"Brave New World" -- have you read it?

by AlmostAtheist 16 Replies latest jw friends

  • hamsterbait
    hamsterbait

    i found the book very upsetting (read it when i was 13)

    The fear, i think was from an unconcious realization of the futility of mere existence. NOW I also feel fear at the thought of the control the WTS would excercise in those circumstances.

    The picture of those in the know living their own lives and others the electronic druggy reality of physical pleasure, is too like the idea of a "New System" with rulers in Heaven whilst breeder creatures ate fed fucked and dug the soil in the name of the Almighty.

    HB

  • Aude_Sapere
    Aude_Sapere


    This book was required reading in High School for me. (My parents were told ahead of time of the content and surprisingly that allowed it.) I don't remember many details but do remember that Aldous Huxley was quoted in a few Watchtower articles.

    I also being surprised when a friend of mine was prescribed Soma for muscle spasms. Soma was the drug that was given out so freely. I bought several books at a book sale last year. This was one of them. It's about time for me to start reading this one again. Thanks for the thread and comments. I did not recall a JW correlation.

    -Aude.

  • doofdaddy
    doofdaddy

    His last book "Island" was written to give hope to humanity even though the ending is a (again) disturbing.

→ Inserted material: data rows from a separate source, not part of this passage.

Lemma apply_grants_events w nss rm r w' ev :
  apply_grants RGSpec RGName CreateRG GW c w nss rm = (r, w', ev) ->
  forall e, e ∈ ev ->
  match e with
  | GCreate _ g => exists ns, ns ∈ nss /\ g = CreateRG ns
  | GUpdate _ g => IsManagedByUs (rg_meta RGSpec g) = true /\
                   exists ns, ns ∈ nss /\ rg_spec RGSpec g = rg_spec RGSpec (CreateRG ns)
  | GDelete _ _ => False
  | GMetric _ _ ns n => rm = true /\ ns ∈ nss /\ n = RGName
  end.
Proof.
  revert w r w' ev. induction nss as [|ns rest IH]; intros w r w' ev; simpl.
  - intros [= <- <- <-] e He. inversion He.
  - destruct (ApplyReferenceGrant RGSpec RGName CreateRG GW c w ns rm) as [[r1 w1] ev1] eqn:Ha.
    pose proof (ApplyReferenceGrant_events _ _ _ _ _ _ Ha) as H1.
    assert (Hone : forall e, e ∈ ev1 -> match e with
      | GCreate _ g => exists ns0, ns0 ∈ ns :: rest /\ g = CreateRG ns0
      | GUpdate _ g => IsManagedByUs (rg_meta RGSpec g) = true /\
          exists ns0, ns0 ∈ ns :: rest /\ rg_spec RGSpec g = rg_spec RGSpec (CreateRG ns0)
      | GDelete _ _ => False
      | GMetric _ _ ns0 n => rm = true /\ ns0 ∈ ns :: rest /\ n = RGName
      end).
    { intros e He. specialize (H1 e He). destruct e; simpl in *.
      - exists ns. split; [left|done].
      - destruct H1. split; [done|]. exists ns. split; [left|done].
      - done.
      - destruct H1 as (? & -> & ?). split; [done|]. split; [left|done]. }
    destruct r1 as [u|e1].
    + destruct (apply_grants RGSpec RGName CreateRG GW c w1 rest rm) as [[r2 w2] ev2] eqn:Hr.
      intros [= <- <- <-] e He. apply elem_of_app in He as [He|He]; [by apply Hone|].
      specialize (IH _ _ _ _ Hr e He). destruct e; simpl in *.
      * destruct IH as (ns0 & ? & ?). exists ns0. split; [by right|done].
      * destruct IH as (? & ns0 & ? & ?). split; [done|]. exists ns0. split; [by right|done].
      * done.
      * destruct IH as (? & ? & ?). split; [done|]. split; [by right|done].
    + intros [= <- <- <-]. exact Hone.
Qed.

(** Property X20.  [EnsureReferenceGrants] never deletes a ReferenceGrant; it only
    creates the grant built for a namespace of [GetNamespacesWithTLS];
    it only updates grants managed by us, giving them the spec built for
    such a namespace; and it records a metric only when asked to, for such
    a namespace and the ReferenceGrant name. *)
Theorem EnsureReferenceGrants_events w ingresses rm r w' ev :
  EnsureReferenceGrants RGSpec RGName CreateRG GetNamespacesWithTLS GW c w ingresses rm
    = (r, w', ev) ->
  forall e, e ∈ ev ->
  let nss := GetNamespacesWithTLS ingresses in
  match e with
  | GCreate _ g => exists ns, ns ∈ nss /\ g = CreateRG ns
  | GUpdate _ g => IsManagedByUs (rg_meta RGSpec g) = true /\
                   exists ns, ns ∈ nss /\ rg_spec RGSpec g = rg_spec RGSpec (CreateRG ns)
  | GDelete _ _ => False
  | GMetric _ _ ns n => rm = true /\ ns ∈ nss /\ n = RGName
  end.
Proof. apply apply_grants_events. Qed.

(** Property X21.  [CleanupReferenceGrantIfNeeded] either issues no write and leaves the
    cluster unchanged, or issues exactly one delete: of the ReferenceGrant
    named [ReferenceGrantName] in the namespace, managed by us, after the
    namespace's Ingresses were listed and none of them has TLS. *)
Theorem CleanupReferenceGrantIfNeeded_deletes w ns r w' ev :
  CleanupReferenceGrantIfNeeded RGSpec RGName IngressTLSCount GW c w ns = (r, w', ev) ->
  (ev = [] /\ w' = w) \/
  exists g items,
    ev = [GDelete RGSpec g] /\
    ListIngressesIn RGSpec GW c w ns = Ok items /\
    (forall i, i ∈ items -> IngressTLSCount i = 0%nat) /\
    GetGrant RGSpec GW c w ns RGName = Ok g /\
    IsManagedByUs (rg_meta RGSpec g) = true.
Proof.
  unfold CleanupReferenceGrantIfNeeded.
  destruct (ListIngressesIn RGSpec GW c w ns) as [items|e0] eqn:Hl;
    [|intros [= <- <- <-]; by left].
  destruct (existsb _ items) eqn:Hx; [intros [= <- <- <-]; by left|].
  assert (Hz : forall i, i ∈ items -> IngressTLSCount i = 0%nat).
  { clear -Hx. induction items as [|j items IH]; intros i Hi; [inversion Hi|].
    simpl in Hx. apply orb_false_iff in Hx as [Hj Hx].
    apply elem_of_cons in Hi as [->|Hi]; [apply Nat.ltb_ge in Hj; lia|by apply IH]. }
  destruct (GetGrant RGSpec GW c w ns RGName) as [g|e1] eqn:Hg.
  - destruct (IsManagedByUs (rg_meta RGSpec g)) eqn:Hm; [|intros [= <- <- <-]; by left].
    intros Heq. right. exists g, items. split_and!; try done.
    destruct (DeleteGrant RGSpec GW c w g) as [w1|e2]; [by injection Heq|].
    destruct (IsNotFound e2); by injection Heq.
  - destruct (IsNotFound e1); intros [= <- <- <-]; by left.
Qed.

End ReferenceGrantProps.

(* ================================================================== *)
(** * Witnesses of the further properties                              *)
(* ================================================================== *)

(** Property X4 (witness). *)
Lemma SaveReconcileCacheSharded_panics_witness :
  SaveReconcileCacheSharded empty_store "c" (2^32) c7_entries = Err ErrPanic.
Proof.
  apply SaveReconcileCacheSharded_panics; [lia|reflexivity|].
  unfold c7_entries. apply map_non_empty_singleton.
Defined.

(** Property X6 (witness). *)
Lemma SaveReconcileCacheSharded_fails_iff_witness :
  exists e, SaveReconcileCacheSharded readonly_store "c" 16 c7_entries = Err e.
Proof.
  apply (SaveReconcileCacheSharded_fails_iff readonly_store "c" 16 c7_entries ltac:(lia)).
  exists 3. split; [unfold normalize_shard_count; simpl; lia|].
  right. unfold readonly_store. simpl. apply elem_of_singleton. vm_compute. reflexivity.
Defined.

    Well worth a read. Kinda mixture between eastern philosophy and western science....

  • Midget-Sasquatch
    Midget-Sasquatch

    I read it in highschool english class and loved it. I too felt for "the savage" in the end. I think 1984 parallels the jdubs much more closely with that world's strictness with sexuality, crazy manipulation of information, evoking a seige mentality (by the supposed war), and demanding loyalty.

    IMHO, Brave New World is a world that takes an opposite approach. It lets people loose on sex and on physical pleasures so that they'd be easily caught up in it, even addicted to it. i.e. Soma. Being hooked on those things, one is less inclined to reflect on other matters. That makes them less informed and easier to be controlled by those in positions of power. They'd rather have their "feelies" than reflect on the unfairness of the caste system to the monkey boy in the elevator. Yeah I'm taking that part of the novel personally.

  • Krisiva10
    Krisiva10

    I love this book. The ending did make me cry though. Poor thing.

  • sir82
    sir82

    There is a rather obscure novel by a Russian novelist named Zamyatin (or something similar) from the 20's named "We". It is also one of those "negative utopia" novels along those lines, and I believe even served as inspiration for Huxley & Orwell. I would recommend that one as well for all who enjoy the books noted here (if you can find it).

  • What-A-Coincidence
    What-A-Coincidence

    • On psychological totalitarianism[2] (1959): "And it seems to me perfectly in the cards that there will be within the next generation or so a pharmacological method of making people love their servitude, and producing … a kind of painless concentration camp for entire societies, so that people will in fact have their liberties taken away from them but will rather enjoy it, because they will be distracted from any desire to rebel by propaganda, brainwashing, or brainwashing enhanced by pharmacological methods."
    • On social organizations: "One of the many reasons for the bewildering and tragic character of human existence is the fact that social organization is at once necessary and fatal. Men are forever creating such organizations for their own convenience and forever finding themselves the victims of their home-made monsters."
    • On heroin[3]: "Who lives longer: the man who takes heroin for two years and dies, or the man who lives on roast beef, water, and potatoes till ninety-five? One passes his twenty-four months in eternity. All the years of the beef-eater are lived only in time."
    • On words: "Words form the thread on which we string our experiences."
    • On experience: "Experience is not what happens to a man; it is what a man does with what happens to him." – Texts and Pretexts, 1932
    • On chastity: "The most unnatural of the sexual perversions."
    • After silence, that which comes nearest to expressing the inexpressible is music.- Music at Night, 1931
    • "Ye shall know the truth, and the truth shall make you mad."
    • "Liberty? Why it doesn't exist. There is no liberty in this world, just gilded cages." Antic Hay, 1923
    • "That men do not learn very much from the lessons of history is the most important of all the lessons that History has to teach."
    • "Facts do not cease to exist because they are ignored."
    • On religion: "You never see animals going through the absurd and often horrible fooleries of magic and religion. . . . Dogs do not ritually urinate in the hope of persuading heaven to do the same and send down rain. Asses do not bray a liturgy to cloudless skies. Nor do cats attempt, by abstinence from cat's meat, to wheedle the feline spirits into benevolence. Only man behaves with such gratuitous folly. It is the price he has to pay for being intelligent but not, as yet, quite intelligent enough." - Point Counter Point
    • "There isn't any formula or method. You learn to love by loving."